La jeune femme participe régulièrement à différents événements artistiques, des résidences artistiques ainsi que des expositions collectives dans différentes galeries en Tunisie et à l’étranger. Ces dernières participations en date sont la biennale de l’art 2021 à Gammarth et «A dire d’elles», à la galerie de la Bibliothèque nationale.
Ces dernières années, Amira développe une démarche anthropologisante, en inscrivant son faire directement dans et par rapport aux mouvements, flux et interactions engendrés et vécus par et dans les réseaux sociaux. Elle propose une œuvre à la nouvelle figuration à travers un processus évolutif et interactionnel, avec au centre comme concept fondateur l’écran (comme passage vers, filtre…). Un écran multiple et évolutif, celui de la caméra, l’écran photographique, l’écran de téléphone ou encore celui de la toile, qui à la manière des poupées russes distillent un univers à dimensions variées dans lequel l’artiste redistribue à sa manière les cadres, les angles de vues, les plans, les couleurs et les situations.

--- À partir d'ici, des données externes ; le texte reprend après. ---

Definition _REGION_PARAMS : list (string * string) :=
  [("aws", "region_name"); ("gce", "gce_datacenter"); ("azure", "azure_region_name"); ("oci", "oci_region_name")]%string.
Definition SIZING_ROLE_PARAMS : list (string * list (string * string)) :=
  [("aws", [("db", "instance_type_db"); ("db_oracle", "instance_type_db_oracle"); ("zero_token", "zero_token_instance_type_db");
            ("loader", "instance_type_loader"); ("monitor", "instance_type_monitor")]);
   ("gce", [("db", "gce_instance_type_db"); ("db_oracle", "gce_instance_type_db_oracle");
            ("loader", "gce_instance_type_loader"); ("monitor", "gce_instance_type_monitor")]);
   ("azure", [("db", "azure_instance_type_db"); ("db_oracle", "azure_instance_type_db_oracle");
              ("loader", "azure_instance_type_loader"); ("monitor", "azure_instance_type_monitor")]);
   ("oci", [("db", "oci_instance_type_db"); ("db_oracle", "oci_instance_type_db_oracle");
            ("loader", "oci_instance_type_loader"); ("monitor", "oci_instance_type_monitor")])]%string.
Definition _ROLE_NODE_COUNTS : list (string * string) :=
  [("db", "n_db_nodes"); ("db_oracle", "n_test_oracle_db_nodes"); ("zero_token", "n_db_zero_token_nodes");
   ("loader", "n_loaders"); ("monitor", "n_monitor_nodes")]%string.
Definition _ROLE_PARAMS (cloud_ : string) : list (string * (string * string)) :=
  omap (λ rt, count ← dict_get rt.1 _ROLE_NODE_COUNTS; Some (rt.1, (rt.2, count))) (default [] (dict_get cloud_ SIZING_ROLE_PARAMS)).
Definition _BACKEND_TO_CLOUD : list (string * string) :=
  [("aws", "aws"); ("aws-siren", "aws"); ("k8s-eks", "aws"); ("gce", "gce"); ("gce-siren", "gce"); ("k8s-gke", "gce");
   ("azure", "azure"); ("oci", "oci")]%string.

(** ** Reading the configuration *)
(** [str(v)] of a value that is not falsy, but for dicts, which are none of the values here. *)
Definition text_of (v : pyval) : string := if truthy v then str_pyval v else EmptyString.
Definition int_of (v : pyval) : Z := match v with VInt z => z | _ => 0 end.
(** [sum(config.get(param) or [])], of a list of numbers. *)
Definition sum_of (v : pyval) : Z := match v with VList l => foldr Z.add 0 (int_of <$> l) | _ => 0 end.
Definition skipped (db_type role : string) : bool := String.eqb role "db_oracle" && negb (oracle_cluster_in_use db_type).

Lemma resolve_role_request cloud_ db_type role param_name s : skipped db_type role = false →
  resolve_role catalog cloud_ db_type (role, param_name) s =
    match request role param_name s with
    | None => (s, Ok tt)
    | Some (fb, d) => resolve_value catalog role cloud_ param_name fb (SDict d) s
    end.
Proof.
  intros Hs. unfold resolve_role, request. fold (skipped db_type role). rewrite Hs.
  unfold bind at 1, gets at 1. cbv beta iota zeta. destruct (truthy (effective param_name s)).
  { by destruct (effective param_name s). }
  unfold resolve_fallback. destruct (dict_get role AGNOSTIC_FALLBACK) as [fp|]; [|done]. cbn [mbind option_bind].
  destruct (String.eqb fp param_name); [done|]. unfold bind, gets. by destruct (env_or_self fp s).
Qed.

Definition frame (role param_name : string) (s s' : sstate) : Prop :=
  (∀ k, k ≠ param_name → same_param k s s') ∧
  (∀ ρ, ρ ≠ role → dict_get ρ (resolved_arch s) = dict_get ρ (resolved_arch s')).

Lemma store_spec role param_name r s :
  ∃ s', store role param_name r s = (s', Ok tt) ∧ cache s' = cache s ∧ frame role param_name s s' ∧
    effective param_name s' = SStr r.1 ∧ (truthy r.2 = true → dict_get role (resolved_arch s') = Some r.2).
Proof.
  assert (Hset : ∀ t, let t' := set_param param_name (SStr r.1) t in
      cache t' = cache t ∧ resolved_arch t' = resolved_arch t) by (intros t; unfold set_param; by case_match).
  assert (Hsame : ∀ k t, k ≠ param_name → same_param k s t → same_param k s (set_param param_name (SStr r.1) t))
    by (intros k t Hk Ht; eapply same_param_trans; [done|by apply same_set_param]).
  unfold store, bind. destruct (truthy r.2) eqn:Ea; (eexists; split; [reflexivity|]);
    (split; [by rewrite (proj1 (Hset _))|]); (split; [split; [by intros; apply Hsame|intros ρ Hρ]|split; [apply effective_set_param|]]);
    rewrite (proj2 (Hset _)); cbn [resolved_arch]; try done; rewrite dict_get_set;
    [by rewrite decide_False|by rewrite decide_True].
Qed.

Lemma frame_refl role p s : frame role p s s.
Proof. done. Qed.
Lemma frame_pop role p s : frame role p s (pop_env p s).
Proof. split; [|done]. intros k Hk. by apply same_pop_env. Qed.

Definition role_outcome (cloud_ role p : string) (s s' : sstate) (r : outcome sexn unit) : Prop :=
  sound s' ∧ frame role p s s' ∧
  match r with Ok _ => sized cloud_ role p s s' | Err e => at_fault cloud_ role p s e end.

Lemma found_outcome cloud_ role p fb d d' i s t :
  request role p s = Some (fb, d) → cache_key role cloud_ d' = cache_key role cloud_ d →
  looked_up catalog role cloud_ d' = Ok i → sound t → frame role p s t →
  let '(s', r) := store role p (instance_type i, arch i) t in role_outcome cloud_ role p s s' r.
Proof.
  intros Hr Hd Hi Ht [Hp Ha]. destruct (store_spec role p (instance_type i, arch i) t) as (s' & -> & Hc & [Hp' Ha'] & He & Hr').
  split; [unfold sound; by rewrite Hc|]. split.
  - split; [intros k Hk; eapply same_param_trans; eauto|]. intros ρ Hρ. by rewrite Ha, Ha'.
  - unfold sized. rewrite Hr. left. by exists d', i.
Qed.

Lemma given_up_outcome cloud_ role p fb d x s :
  request role p s = Some (fb, d) → looked_up catalog role cloud_ d = Err x → fb = true ∨ x = None → sound s →
  role_outcome cloud_ role p s (pop_env p s) (Ok tt).
Proof.
  intros Hr Hx Hfb Hs. split; [done|]. split; [apply frame_pop|]. unfold sized. rewrite Hr. right. exists x.
  split; [done|]. split; [done|]. apply effective_pop_env.
Qed.

Lemma sound_add role cloud_ d i k s : sound s → cache_key role cloud_ d = Some k → looked_up catalog role cloud_ d = Ok i →
  sound (SState (self s) (env s) (dict_set k (instance_type i, arch i) (cache s)) (resolved_arch s)).
Proof.
  intros Hs Hk Hi k' r. cbn [cache]. rewrite dict_get_set. case_decide as E; [|apply Hs]. subst k'. intros [= <-].
  by exists role, cloud_, d, i.
Qed.

Lemma cache_key_role role cloud_ d role' cloud' d' k :
  cache_key role cloud_ d = Some k → cache_key role' cloud' d' = Some k → role' = role ∧ cloud' = cloud_.
Proof. unfold cache_key. intros (? & _ & [= <-])%bind_Some (? & _ & [= -> -> _])%bind_Some. done. Qed.

Lemma resolve_value_outcome cloud_ role p fb d s : sound s → request role p s = Some (fb, d) →
  let '(s', r) := resolve_value catalog role cloud_ p fb (SDict d) s in role_outcome cloud_ role p s s' r.
Proof.
  intros Hs Hr. unfold resolve_value, resolve_dict.
  destruct (cache_key role cloud_ d) as [k|] eqn:Ek.
  2: { split; [done|]. split; [done|]. exists fb, d. split; [done|]. by left. }
  unfold bind, gets. destruct (dict_get k (cache s)) as [r|] eqn:Ec.
  - destruct (Hs _ _ Ec) as (role' & cloud' & d' & i & Hk & Hi & ->).
    destruct (cache_key_role _ _ _ _ _ _ _ Ek Hk) as [-> ->]. simpl.
    eapply (found_outcome cloud_ role p fb d d'); eauto using frame_refl. congruence.
  - destruct (looked_up catalog role cloud_ d) as [i|[x|]] eqn:Ei; simpl.
    + eapply (found_outcome cloud_ role p fb d d); eauto using sound_add. done.
    + assert (Hother : x ≠ ValueError → (∀ cs n, x ≠ NoMatchingInstanceError cs n) →
        role_outcome cloud_ role p s s (Err (SUncaught x))).
      { intros H1 H2. split; [done|]. split; [done|]. exists fb, d. split; [done|]. by right. }
      destruct x; try (by apply Hother); destruct fb; simpl;
        try (eapply given_up_outcome; eauto; by left); (split; [done|]; split; [done|]; exists false, d; split; [done|]; eauto).
    + eapply given_up_outcome; eauto.
Qed.

Lemma same_request role p s s' :
  (∀ fp, dict_get role AGNOSTIC_FALLBACK = Some fp → same_param fp s s') → same_param p s s' →
  request role p s = request role p s'.
Proof.
  intros Hf Hp. unfold request. rewrite (same_effective p s s') by done. destruct (truthy _); [done|].
  destruct (dict_get role AGNOSTIC_FALLBACK) as [fp|]; [|done]. cbn [mbind option_bind].
  by rewrite (same_env_or_self fp s s') by auto.
Qed.

(** Roles that do not interfere: no parameter or role twice, and no parameter a fallback. *)
Definition separate (l : list (string * string)) : Prop :=
  NoDup l.*1 ∧ NoDup l.*2 ∧ Forall (λ fp, fp ∉ l.*2) AGNOSTIC_FALLBACK.*2.
#[local] Instance separate_dec l : Decision (separate l).
Proof. unfold separate. apply _. Defined.

Definition resolution (cloud_ db_type : string) (l : list (string * string)) (s s' : sstate) (r : outcome sexn unit) : Prop :=
  sound s' ∧ (∀ k, k ∉ l.*2 → same_param k s s') ∧
  (∀ ρ, ρ ∉ l.*1 → dict_get ρ (resolved_arch s) = dict_get ρ (resolved_arch s')) ∧
  match r with
  | Ok _ => ∀ role p, (role, p) ∈ l → if skipped db_type role then effective p s' = effective p s else sized cloud_ role p s s'
  | Err e => ∃ role p, (role, p) ∈ l ∧ skipped db_type role = false ∧ at_fault cloud_ role p s e
  end.

Lemma role_step cloud_ db_type role p s : sound s →
  let '(s', r) := resolve_role catalog cloud_ db_type (role, p) s in
  sound s' ∧ frame role p s s' ∧
  (if skipped db_type role then r = Ok tt ∧ s' = s
   else match r with Ok _ => sized cloud_ role p s s' | Err e => at_fault cloud_ role p s e end).
Proof.
  intros Hs. destruct (skipped db_type role) eqn:Ek.
  { unfold resolve_role. fold (skipped db_type role). rewrite Ek. done. }
  rewrite resolve_role_request by done. destruct (request role p s) as [[fb d]|] eqn:Er.
  - by apply resolve_value_outcome.
  - split; [done|]. split; [done|]. unfold sized. by rewrite Er.
Qed.

Lemma sized_later cloud_ role p s s1 s2 : same_param p s1 s2 →
  dict_get role (resolved_arch s1) = dict_get role (resolved_arch s2) → sized cloud_ role p s s1 → sized cloud_ role p s s2.
Proof.
  intros Hp Ha. unfold sized. rewrite <-(same_effective p s1 s2) by done. rewrite <-Ha. done.
Qed.
Lemma sized_earlier cloud_ role p s s1 s2 : request role p s = request role p s1 → same_param p s s1 →
  sized cloud_ role p s1 s2 → sized cloud_ role p s s2.
Proof.
  intros Hr Hp. unfold sized. rewrite Hr. rewrite (same_effective p s s1), (same_get_from p s s1) by done. done.
Qed.
Lemma propagates_other get l p n : n ∉ env_of <$> l → same_var n p (foldl (propagate_param get) p l).
Proof.
  revert p. induction l as [|param l IH]; intros p; [done|]. cbn [foldl]. rewrite fmap_cons, not_elem_of_cons. intros [Hn Hl].
  destruct (IH (propagate_param get p param) Hl) as [H1 H2]. destruct (propagate_other get p param n Hn) as [H3 H4].
  split; congruence.
Qed.

Lemma propagates_set get l p param value : NoDup (env_of <$> l) → param ∈ l →
  get param = Some value → value ≠ EmptyString → overridden p (env_of param) = false →
  let p' := foldl (propagate_param get) p l in
  dict_get (env_of param) (environment p') = Some value ∧ self_exported p' (env_of param) = true.
Proof.
  intros Hnd Hin Hget Hv. revert p Hnd Hin. induction l as [|param' l IH]; [by intros ? ? ?%not_elem_of_nil|].
  intros p [Hp Hnd]%NoDup_cons [<-|Hin]%elem_of_cons Ho; cbn [foldl].
  - pose proof (propagate_own get p param) as H. cbv zeta in H. rewrite Ho, Hget in H. destruct value as [|a t]; [done|].
    destruct H as [He Hs]. pose proof (propagates_other get l (propagate_param get p param) _ Hp) as Hsame.
    split; [by rewrite (proj1 Hsame)|by rewrite (same_self_exported _ _ _ Hsame)].
  - assert (Hne : env_of param ≠ env_of param') by (intros E; apply Hp; rewrite <-E; by apply list_elem_of_fmap_2).
    apply IH; [done..|]. pose proof (propagate_other get p param' _ Hne) as Hsame. revert Ho. unfold overridden, dict_in.
    by rewrite (proj1 Hsame), (same_self_exported _ _ _ Hsame).
Qed.

(** The value a configuration gives a parameter, and the latest of a sequence of them. *)
Definition value_of (param : string) (get : string → option string) : option string :=
  v ← get param; if truthy v then Some v else None.
Definition latest (param : string) (configs : list (string → option string)) : option string :=
  last (omap (value_of param) configs).

Lemma latest_snoc param configs get :
  latest param (configs ++ [get]) = match value_of param get with Some v => Some v | None => latest param configs end.
Proof.
  unfold latest. rewrite omap_app. cbn [omap list_omap]. destruct (value_of param get); [by rewrite last_snoc|by rewrite app_nil_r].
Qed.

Lemma propagates_nothing get l p param : (∀ x, x ∈ l → env_of x = env_of param → x = param) → value_of param get = None →
  same_var (env_of param) p (foldl (propagate_param get) p l).
Proof.
  intros Hinj Hv. revert p. induction l as [|x l IH]; intros p; [done|]. cbn [foldl].
  destruct (IH (λ x Hx, Hinj x ltac:(by right)) (propagate_param get p x)) as [H1 H2].
  assert (same_var (env_of param) p (propagate_param get p x)) as [H3 H4]; [|split; congruence].
  destruct (decide (env_of param = env_of x)) as [E|Hne]; [|by apply propagate_other].
  rewrite (Hinj x ltac:(left) (eq_sym E)). unfold propagate_param. destruct p. unfold value_of in Hv.
  destruct (get param) as [[|a t]|]; done.
Qed.

Lemma self_exported_not_overridden p n : self_exported p n = true → overridden p n = false.
Proof. unfold overridden. intros ->. apply andb_false_r. Qed.

Lemma keystore_names : NoDup (env_of <$> keystore_params).
Proof. apply (bool_decide_unpack _). vm_compute. exact I. Qed.
Lemma keystore_names_inj param x : param ∈ keystore_params → x ∈ keystore_params → env_of x = env_of param → x = param.
Proof.
  intros Hp Hx E. apply list_elem_of_lookup in Hp as [i Hi], Hx as [j Hj].
  assert (i = j) as ->; [|congruence]. eapply (NoDup_lookup _ i j (env_of param) keystore_names); rewrite list_lookup_fmap, ?Hi, ?Hj; simpl; congruence.
Qed.

(** What a sequence of configurations makes of a variable that is nobody else's. *)
Lemma propagates_latest p configs param : param ∈ keystore_params → overridden p (env_of param) = false →
  let p' := foldl _propagate_keystore_env p configs in
  overridden p' (env_of param) = false ∧
  match latest param configs with
  | None => same_var (env_of param) p p'
  | Some value => dict_get (env_of param) (environment p') = Some value ∧ self_exported p' (env_of param) = true
  end.
Proof.
  intros Hin Ho. cbv zeta. induction configs as [|get configs [IHo IH]] using rev_ind; [done|].
  rewrite foldl_app, latest_snoc. cbn [foldl]. set (q := foldl _propagate_keystore_env p configs) in *.
  unfold _propagate_keystore_env. destruct (value_of param get) as [value|] eqn:Ev.
  - unfold value_of in Ev. destruct (get param) as [v|] eqn:Eg; [|done]. cbn in Ev. destruct (truthy v) eqn:Et; [|done]. injection Ev as <-.
    destruct (propagates_set get keystore_params q param v keystore_names Hin Eg) as [H1 H2]; [by intros ->|done|].
    split; [by apply self_exported_not_overridden|done].
  - pose proof (propagates_nothing get keystore_params q param (λ x, keystore_names_inj param x Hin) Ev) as Hsame.
    set (q' := foldl (propagate_param get) q keystore_params) in *. split.
    + revert IHo. unfold overridden, dict_in. by rewrite (proj1 Hsame), (same_self_exported _ _ _ Hsame).
    + destruct (latest param configs); [by rewrite (proj1 Hsame), (same_self_exported _ _ _ Hsame)|].
      destruct IH, Hsame. split; congruence.
Qed.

Une démarche admirablement illustrée dans une récente série intitulée «Infra-rouge», où elle prend comme base l’image obtenue de la caméra infrarouge. Elle en tire des images à la mélancolie bouleversante, aux cadres serrés, colorées avec des tons alliant jaune, magenta, violet et bleu outremer où évoluent dans l’anonymat des personnages détachés.
«Les profils des personnes, les figures et les stories ont, depuis l’apparition des réseaux sociaux dans ma vie, envahi mon champ visuel. Au début, je ne faisais que subir cette déferlante d’images sur mes écrans (smartphone, ordinateur, tablette) et ma peinture était complètement déconnectée de ce monde virtuel jusqu’au jour où il y a eu un déclic».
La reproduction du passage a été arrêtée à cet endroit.